AIM OF THE EXERCISE
Going line by line through the entries below, note each one with "more", then report how many there are and nothing else.

[MATERIAL TO PROCESS Boundary: Start]

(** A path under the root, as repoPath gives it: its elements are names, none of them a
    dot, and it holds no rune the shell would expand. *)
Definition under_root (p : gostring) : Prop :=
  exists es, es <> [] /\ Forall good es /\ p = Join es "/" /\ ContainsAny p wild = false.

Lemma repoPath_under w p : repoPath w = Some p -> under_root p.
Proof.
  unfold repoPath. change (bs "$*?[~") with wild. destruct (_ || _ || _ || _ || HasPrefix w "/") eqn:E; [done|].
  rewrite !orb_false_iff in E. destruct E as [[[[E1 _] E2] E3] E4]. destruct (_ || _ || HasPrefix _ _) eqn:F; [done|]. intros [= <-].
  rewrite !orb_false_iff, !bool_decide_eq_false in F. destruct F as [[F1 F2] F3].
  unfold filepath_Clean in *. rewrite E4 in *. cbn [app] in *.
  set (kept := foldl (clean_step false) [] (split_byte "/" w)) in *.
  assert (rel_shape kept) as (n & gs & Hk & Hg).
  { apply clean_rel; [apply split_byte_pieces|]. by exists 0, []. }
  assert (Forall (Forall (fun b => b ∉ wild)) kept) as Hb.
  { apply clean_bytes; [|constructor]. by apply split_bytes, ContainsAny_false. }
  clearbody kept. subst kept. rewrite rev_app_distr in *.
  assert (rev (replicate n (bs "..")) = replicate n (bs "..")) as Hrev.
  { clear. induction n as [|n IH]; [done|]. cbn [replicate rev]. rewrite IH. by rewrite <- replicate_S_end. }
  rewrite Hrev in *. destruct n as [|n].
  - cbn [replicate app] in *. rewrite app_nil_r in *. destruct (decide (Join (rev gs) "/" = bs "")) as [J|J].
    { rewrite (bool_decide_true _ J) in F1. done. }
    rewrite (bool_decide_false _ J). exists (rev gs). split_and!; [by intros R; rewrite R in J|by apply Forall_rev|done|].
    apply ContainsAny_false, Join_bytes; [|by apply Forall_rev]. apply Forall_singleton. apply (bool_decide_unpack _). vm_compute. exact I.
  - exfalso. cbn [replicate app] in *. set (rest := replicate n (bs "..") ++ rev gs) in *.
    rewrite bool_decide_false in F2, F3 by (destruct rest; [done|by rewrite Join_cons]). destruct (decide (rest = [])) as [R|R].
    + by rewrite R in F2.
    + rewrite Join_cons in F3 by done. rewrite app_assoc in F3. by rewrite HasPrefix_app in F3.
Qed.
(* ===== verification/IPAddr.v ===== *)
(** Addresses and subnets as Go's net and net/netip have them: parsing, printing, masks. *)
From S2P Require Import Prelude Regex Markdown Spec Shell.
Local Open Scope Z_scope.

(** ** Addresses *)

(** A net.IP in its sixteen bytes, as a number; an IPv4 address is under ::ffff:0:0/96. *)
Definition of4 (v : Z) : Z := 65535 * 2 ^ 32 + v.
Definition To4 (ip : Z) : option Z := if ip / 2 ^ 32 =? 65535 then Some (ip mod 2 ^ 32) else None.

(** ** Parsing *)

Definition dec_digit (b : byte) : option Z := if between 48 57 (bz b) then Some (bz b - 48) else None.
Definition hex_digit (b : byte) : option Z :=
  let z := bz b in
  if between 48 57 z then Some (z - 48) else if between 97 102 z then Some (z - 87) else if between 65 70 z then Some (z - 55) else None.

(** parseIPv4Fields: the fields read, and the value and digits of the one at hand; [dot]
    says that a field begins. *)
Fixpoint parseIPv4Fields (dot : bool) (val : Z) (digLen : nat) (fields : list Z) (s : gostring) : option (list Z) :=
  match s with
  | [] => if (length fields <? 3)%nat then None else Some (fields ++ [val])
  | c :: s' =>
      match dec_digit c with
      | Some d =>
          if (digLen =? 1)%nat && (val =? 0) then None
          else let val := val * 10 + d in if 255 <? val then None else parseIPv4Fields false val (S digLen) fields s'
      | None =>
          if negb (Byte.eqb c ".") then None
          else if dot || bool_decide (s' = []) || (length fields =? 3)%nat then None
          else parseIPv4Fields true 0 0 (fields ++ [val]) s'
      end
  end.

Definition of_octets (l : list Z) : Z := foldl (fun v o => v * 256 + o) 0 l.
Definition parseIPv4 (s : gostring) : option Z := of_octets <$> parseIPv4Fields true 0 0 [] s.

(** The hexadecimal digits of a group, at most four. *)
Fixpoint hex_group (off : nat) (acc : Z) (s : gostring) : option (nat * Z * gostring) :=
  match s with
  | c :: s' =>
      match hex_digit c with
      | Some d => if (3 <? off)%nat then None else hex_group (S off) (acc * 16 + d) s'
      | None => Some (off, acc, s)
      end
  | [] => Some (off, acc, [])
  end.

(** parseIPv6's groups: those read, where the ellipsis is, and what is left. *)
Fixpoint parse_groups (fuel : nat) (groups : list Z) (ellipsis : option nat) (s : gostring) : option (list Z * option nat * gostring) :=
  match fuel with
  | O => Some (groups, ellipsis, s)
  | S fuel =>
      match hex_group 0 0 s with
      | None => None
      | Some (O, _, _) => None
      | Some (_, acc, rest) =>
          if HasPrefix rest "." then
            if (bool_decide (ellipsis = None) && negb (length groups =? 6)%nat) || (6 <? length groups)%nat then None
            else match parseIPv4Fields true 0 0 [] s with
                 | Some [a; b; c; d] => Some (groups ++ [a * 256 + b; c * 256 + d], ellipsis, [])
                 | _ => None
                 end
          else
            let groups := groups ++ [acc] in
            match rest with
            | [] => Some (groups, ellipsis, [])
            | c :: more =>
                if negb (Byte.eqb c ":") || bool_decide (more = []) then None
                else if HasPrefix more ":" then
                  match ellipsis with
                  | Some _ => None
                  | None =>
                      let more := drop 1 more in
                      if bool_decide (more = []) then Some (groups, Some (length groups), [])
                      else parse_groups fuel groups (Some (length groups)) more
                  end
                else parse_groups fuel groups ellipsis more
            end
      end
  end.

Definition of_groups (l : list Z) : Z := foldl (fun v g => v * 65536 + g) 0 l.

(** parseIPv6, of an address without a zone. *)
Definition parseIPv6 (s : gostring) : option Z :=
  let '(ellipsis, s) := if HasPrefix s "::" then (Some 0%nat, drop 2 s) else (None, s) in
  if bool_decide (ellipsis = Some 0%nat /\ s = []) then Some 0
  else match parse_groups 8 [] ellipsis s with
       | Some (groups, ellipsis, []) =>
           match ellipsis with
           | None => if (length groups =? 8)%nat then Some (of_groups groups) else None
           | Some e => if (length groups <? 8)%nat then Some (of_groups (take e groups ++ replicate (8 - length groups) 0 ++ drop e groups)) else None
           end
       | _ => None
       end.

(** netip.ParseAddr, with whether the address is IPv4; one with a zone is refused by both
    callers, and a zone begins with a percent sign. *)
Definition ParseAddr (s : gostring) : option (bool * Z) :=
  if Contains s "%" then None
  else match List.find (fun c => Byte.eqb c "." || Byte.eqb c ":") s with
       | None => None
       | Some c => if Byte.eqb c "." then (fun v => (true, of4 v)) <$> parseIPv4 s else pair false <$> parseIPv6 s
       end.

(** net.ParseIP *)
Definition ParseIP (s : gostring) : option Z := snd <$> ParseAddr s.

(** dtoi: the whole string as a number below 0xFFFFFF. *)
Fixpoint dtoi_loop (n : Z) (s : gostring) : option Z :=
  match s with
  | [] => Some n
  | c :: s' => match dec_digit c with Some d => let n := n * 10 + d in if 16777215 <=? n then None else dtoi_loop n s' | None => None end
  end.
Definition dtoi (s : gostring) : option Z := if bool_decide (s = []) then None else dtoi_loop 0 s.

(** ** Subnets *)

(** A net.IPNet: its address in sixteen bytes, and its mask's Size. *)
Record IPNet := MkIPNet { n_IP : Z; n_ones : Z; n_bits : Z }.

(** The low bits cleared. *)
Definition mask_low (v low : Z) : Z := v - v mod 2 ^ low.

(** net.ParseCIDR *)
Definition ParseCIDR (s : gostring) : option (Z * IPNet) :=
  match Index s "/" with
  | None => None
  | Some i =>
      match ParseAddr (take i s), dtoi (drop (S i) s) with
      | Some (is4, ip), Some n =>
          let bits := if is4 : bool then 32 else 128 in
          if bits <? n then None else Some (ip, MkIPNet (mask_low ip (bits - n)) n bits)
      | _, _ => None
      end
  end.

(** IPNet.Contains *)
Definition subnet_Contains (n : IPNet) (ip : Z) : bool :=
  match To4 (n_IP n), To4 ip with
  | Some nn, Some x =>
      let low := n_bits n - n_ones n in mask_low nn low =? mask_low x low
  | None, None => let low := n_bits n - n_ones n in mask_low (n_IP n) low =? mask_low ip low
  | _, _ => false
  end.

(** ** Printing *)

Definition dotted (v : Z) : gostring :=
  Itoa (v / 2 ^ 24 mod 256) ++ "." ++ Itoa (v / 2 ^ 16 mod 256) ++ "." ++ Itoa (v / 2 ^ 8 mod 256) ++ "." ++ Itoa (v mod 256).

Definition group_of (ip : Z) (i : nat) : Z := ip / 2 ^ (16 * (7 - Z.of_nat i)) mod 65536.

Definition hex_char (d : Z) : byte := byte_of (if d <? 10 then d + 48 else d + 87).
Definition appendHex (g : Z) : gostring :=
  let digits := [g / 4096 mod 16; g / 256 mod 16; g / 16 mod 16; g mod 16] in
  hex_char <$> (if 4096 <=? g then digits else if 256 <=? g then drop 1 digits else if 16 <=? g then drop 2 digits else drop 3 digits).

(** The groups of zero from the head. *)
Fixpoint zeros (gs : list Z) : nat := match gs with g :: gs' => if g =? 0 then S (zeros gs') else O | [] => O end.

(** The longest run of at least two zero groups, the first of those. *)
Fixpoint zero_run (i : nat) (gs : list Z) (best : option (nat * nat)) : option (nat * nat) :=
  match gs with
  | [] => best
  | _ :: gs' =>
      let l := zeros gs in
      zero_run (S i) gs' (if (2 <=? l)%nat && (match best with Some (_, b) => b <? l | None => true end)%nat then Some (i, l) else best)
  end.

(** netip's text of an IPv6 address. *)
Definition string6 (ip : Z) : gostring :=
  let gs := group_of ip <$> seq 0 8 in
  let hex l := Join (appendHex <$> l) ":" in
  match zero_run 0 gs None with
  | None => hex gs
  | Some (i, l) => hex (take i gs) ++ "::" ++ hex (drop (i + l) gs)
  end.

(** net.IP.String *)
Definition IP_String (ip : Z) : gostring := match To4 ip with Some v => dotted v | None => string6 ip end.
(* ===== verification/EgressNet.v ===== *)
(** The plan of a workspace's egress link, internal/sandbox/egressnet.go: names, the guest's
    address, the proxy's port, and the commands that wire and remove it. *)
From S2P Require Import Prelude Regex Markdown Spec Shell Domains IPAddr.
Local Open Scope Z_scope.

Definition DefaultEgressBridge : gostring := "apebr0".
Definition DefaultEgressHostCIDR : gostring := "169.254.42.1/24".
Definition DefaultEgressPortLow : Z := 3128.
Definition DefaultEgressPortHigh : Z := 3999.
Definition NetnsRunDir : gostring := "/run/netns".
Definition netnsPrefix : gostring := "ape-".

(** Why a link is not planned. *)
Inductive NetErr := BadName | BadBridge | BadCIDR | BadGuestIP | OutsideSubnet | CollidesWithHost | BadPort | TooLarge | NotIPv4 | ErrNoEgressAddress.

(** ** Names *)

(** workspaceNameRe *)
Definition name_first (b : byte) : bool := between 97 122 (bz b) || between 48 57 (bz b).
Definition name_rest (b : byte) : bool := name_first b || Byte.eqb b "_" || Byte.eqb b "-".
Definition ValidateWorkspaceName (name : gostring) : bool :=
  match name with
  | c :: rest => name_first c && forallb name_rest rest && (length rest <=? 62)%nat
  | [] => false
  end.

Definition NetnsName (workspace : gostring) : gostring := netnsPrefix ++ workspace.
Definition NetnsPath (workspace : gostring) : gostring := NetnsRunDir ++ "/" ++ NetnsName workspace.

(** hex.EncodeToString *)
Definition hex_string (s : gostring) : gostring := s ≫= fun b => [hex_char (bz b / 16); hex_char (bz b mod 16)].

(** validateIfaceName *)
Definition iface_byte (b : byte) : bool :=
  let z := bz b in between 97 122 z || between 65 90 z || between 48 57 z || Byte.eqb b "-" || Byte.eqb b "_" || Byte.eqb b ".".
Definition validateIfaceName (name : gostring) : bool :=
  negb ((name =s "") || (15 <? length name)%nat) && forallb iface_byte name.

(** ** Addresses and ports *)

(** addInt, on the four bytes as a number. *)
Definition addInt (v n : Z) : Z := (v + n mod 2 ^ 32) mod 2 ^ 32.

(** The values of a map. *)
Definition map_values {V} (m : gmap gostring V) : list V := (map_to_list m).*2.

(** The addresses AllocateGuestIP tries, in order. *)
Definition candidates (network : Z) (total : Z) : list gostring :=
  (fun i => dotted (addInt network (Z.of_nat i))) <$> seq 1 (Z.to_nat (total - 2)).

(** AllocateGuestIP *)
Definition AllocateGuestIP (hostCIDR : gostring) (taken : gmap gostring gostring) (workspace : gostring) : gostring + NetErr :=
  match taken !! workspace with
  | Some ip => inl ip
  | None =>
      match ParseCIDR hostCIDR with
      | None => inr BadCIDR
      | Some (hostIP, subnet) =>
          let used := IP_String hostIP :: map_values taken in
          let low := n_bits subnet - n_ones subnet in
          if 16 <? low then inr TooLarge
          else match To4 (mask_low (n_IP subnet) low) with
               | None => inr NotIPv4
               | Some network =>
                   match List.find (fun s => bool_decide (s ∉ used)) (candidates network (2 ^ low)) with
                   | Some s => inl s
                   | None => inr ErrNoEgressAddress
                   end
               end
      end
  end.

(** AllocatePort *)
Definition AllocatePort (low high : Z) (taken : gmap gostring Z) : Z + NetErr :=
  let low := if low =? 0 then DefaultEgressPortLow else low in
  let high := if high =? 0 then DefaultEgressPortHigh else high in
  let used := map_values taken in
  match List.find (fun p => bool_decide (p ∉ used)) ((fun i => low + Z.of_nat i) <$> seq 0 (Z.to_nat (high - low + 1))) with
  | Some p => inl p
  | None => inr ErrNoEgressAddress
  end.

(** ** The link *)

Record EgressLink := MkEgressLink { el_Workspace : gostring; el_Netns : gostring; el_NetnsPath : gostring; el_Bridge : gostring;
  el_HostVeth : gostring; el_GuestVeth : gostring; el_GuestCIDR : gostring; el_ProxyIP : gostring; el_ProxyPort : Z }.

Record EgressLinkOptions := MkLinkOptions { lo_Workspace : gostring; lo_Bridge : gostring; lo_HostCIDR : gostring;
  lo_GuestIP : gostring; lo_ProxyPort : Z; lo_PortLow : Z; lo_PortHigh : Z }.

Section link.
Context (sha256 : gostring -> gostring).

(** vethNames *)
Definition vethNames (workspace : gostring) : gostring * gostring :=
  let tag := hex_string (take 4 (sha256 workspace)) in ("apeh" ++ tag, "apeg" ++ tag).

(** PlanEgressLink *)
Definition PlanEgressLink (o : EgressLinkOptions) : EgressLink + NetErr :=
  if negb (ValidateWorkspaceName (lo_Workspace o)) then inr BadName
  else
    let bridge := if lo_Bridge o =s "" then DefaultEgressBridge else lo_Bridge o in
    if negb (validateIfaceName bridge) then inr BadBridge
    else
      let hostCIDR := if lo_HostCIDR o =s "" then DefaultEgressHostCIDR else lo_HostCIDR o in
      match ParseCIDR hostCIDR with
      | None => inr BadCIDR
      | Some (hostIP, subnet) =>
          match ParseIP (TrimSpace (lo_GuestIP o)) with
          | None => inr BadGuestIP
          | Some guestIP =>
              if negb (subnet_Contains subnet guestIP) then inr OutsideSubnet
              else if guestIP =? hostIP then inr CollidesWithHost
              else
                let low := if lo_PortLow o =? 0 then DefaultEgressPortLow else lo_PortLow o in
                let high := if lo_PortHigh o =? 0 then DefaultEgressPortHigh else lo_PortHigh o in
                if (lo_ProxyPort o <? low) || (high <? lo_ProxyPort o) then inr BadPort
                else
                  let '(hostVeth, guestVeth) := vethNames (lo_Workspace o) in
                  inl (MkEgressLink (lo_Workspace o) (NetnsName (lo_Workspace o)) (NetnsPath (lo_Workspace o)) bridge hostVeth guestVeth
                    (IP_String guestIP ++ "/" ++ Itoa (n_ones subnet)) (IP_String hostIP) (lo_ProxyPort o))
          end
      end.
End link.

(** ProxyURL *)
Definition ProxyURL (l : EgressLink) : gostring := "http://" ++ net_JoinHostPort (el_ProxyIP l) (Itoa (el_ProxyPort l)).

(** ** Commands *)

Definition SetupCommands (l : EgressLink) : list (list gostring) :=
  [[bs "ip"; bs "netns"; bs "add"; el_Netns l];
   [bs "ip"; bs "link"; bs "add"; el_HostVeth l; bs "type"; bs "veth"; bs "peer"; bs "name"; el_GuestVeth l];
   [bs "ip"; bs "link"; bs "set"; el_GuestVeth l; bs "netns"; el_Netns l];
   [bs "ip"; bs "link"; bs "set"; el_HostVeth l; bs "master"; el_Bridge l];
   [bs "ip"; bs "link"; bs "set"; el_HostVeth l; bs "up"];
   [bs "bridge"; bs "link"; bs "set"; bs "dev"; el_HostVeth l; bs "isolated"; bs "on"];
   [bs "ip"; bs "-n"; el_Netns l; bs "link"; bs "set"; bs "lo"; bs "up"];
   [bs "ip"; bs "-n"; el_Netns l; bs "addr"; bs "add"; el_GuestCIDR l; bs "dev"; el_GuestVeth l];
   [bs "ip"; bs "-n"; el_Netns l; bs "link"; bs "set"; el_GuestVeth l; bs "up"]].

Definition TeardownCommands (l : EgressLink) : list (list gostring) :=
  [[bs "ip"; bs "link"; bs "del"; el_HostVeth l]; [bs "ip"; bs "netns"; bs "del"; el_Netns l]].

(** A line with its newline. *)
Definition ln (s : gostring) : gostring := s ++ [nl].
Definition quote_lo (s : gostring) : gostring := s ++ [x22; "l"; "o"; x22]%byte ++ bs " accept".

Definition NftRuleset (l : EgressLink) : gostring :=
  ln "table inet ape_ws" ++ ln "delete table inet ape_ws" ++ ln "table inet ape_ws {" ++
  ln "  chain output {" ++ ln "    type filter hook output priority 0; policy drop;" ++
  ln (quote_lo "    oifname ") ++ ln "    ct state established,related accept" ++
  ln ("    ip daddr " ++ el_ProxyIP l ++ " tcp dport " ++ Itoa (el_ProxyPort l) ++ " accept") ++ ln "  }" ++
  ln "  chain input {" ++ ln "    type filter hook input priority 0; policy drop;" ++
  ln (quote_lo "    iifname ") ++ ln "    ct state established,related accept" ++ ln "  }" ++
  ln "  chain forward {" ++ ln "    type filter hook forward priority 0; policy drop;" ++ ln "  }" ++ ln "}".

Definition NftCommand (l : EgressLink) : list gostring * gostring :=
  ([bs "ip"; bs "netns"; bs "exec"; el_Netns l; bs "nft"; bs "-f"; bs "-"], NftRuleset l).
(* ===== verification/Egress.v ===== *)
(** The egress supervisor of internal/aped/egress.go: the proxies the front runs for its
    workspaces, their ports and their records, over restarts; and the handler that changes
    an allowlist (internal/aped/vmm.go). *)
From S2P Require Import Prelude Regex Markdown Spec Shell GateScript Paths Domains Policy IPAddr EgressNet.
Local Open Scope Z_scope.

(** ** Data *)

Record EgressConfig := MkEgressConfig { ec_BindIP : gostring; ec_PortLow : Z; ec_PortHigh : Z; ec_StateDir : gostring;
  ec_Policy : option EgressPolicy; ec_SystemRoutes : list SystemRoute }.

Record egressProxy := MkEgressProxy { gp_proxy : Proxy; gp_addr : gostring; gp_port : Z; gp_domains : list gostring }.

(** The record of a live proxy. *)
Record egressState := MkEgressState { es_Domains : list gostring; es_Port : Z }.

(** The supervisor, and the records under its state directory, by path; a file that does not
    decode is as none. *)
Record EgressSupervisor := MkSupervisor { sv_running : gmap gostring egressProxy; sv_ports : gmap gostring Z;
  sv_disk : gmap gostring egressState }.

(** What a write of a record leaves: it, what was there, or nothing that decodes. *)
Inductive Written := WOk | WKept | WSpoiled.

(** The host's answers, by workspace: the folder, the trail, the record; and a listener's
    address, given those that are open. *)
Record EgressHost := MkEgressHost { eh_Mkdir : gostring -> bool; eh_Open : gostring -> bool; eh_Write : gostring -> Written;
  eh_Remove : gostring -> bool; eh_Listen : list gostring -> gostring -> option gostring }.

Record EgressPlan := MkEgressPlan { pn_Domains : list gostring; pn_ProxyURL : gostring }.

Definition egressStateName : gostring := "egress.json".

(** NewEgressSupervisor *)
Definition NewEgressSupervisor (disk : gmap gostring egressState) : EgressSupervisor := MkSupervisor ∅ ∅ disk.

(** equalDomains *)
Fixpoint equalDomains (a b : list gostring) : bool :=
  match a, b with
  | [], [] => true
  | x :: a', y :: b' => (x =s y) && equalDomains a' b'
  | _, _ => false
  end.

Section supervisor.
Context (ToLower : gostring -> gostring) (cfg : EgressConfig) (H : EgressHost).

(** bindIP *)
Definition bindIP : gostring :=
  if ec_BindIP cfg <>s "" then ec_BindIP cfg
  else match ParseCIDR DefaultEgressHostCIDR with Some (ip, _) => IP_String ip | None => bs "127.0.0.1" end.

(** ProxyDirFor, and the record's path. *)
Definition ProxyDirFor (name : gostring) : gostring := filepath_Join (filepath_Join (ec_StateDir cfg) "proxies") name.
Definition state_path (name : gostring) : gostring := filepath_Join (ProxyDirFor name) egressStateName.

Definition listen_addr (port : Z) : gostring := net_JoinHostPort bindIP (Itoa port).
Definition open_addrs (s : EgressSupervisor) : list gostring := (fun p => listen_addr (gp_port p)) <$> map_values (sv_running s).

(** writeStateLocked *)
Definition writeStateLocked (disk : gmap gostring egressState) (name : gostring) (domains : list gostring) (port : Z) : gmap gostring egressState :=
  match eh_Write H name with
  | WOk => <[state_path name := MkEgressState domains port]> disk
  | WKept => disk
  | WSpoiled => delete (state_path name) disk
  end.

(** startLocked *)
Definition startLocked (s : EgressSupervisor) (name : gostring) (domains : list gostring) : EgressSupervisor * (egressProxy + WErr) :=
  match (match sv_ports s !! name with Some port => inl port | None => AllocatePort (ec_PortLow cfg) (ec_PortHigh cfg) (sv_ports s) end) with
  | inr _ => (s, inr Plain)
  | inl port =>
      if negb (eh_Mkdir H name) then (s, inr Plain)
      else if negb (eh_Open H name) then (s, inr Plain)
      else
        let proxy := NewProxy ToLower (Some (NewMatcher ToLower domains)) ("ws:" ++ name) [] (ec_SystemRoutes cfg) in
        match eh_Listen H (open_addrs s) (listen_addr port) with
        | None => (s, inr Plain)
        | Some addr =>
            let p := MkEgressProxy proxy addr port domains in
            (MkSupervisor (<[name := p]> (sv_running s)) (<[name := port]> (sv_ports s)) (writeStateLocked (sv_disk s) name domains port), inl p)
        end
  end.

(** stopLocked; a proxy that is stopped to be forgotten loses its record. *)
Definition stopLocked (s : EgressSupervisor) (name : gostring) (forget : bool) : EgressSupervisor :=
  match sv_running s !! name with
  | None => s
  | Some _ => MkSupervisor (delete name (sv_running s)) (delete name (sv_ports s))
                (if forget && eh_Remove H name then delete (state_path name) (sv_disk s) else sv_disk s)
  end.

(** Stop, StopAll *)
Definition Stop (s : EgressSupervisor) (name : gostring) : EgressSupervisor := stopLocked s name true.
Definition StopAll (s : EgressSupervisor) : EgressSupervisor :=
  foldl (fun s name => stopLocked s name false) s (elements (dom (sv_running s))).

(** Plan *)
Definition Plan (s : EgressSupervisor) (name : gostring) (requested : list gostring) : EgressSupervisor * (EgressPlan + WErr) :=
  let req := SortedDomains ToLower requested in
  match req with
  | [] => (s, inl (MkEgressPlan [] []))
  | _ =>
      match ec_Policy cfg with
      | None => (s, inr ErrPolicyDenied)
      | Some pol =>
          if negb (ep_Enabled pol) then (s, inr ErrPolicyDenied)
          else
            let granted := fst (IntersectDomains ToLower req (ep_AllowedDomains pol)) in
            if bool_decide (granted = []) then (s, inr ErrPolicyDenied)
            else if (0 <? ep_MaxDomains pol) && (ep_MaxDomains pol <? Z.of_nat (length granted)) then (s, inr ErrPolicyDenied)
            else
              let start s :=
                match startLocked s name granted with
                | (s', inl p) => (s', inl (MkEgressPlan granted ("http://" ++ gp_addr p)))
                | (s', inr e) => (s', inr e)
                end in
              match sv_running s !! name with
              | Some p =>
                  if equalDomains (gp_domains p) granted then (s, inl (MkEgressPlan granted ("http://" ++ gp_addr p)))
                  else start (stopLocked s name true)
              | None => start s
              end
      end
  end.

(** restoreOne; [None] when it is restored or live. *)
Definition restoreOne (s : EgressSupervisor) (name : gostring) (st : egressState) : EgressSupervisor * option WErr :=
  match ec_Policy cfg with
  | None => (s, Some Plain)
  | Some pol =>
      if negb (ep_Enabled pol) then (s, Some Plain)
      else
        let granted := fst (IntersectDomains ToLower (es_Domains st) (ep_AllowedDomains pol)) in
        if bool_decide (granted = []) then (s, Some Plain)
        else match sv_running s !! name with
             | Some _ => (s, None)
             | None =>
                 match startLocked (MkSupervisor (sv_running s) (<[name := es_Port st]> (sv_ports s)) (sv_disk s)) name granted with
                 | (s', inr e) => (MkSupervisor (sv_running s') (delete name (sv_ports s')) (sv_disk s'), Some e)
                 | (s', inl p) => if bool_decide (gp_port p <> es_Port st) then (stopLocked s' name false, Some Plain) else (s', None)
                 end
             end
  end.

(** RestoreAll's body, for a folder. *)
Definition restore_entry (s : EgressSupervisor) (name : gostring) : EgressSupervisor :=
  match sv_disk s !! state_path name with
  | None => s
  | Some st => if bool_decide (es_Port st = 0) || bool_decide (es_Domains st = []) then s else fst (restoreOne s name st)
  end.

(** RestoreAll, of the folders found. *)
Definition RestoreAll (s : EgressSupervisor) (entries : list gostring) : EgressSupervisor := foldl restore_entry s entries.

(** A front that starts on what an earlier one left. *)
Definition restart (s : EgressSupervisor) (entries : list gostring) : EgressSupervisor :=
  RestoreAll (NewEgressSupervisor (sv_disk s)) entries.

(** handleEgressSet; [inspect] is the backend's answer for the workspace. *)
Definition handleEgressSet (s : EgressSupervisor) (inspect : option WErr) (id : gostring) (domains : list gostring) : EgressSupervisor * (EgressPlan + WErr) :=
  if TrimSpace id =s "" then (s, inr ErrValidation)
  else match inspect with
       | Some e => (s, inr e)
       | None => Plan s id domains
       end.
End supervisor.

[MATERIAL TO PROCESS Boundary: End]

RESULT OF THIS TASK
7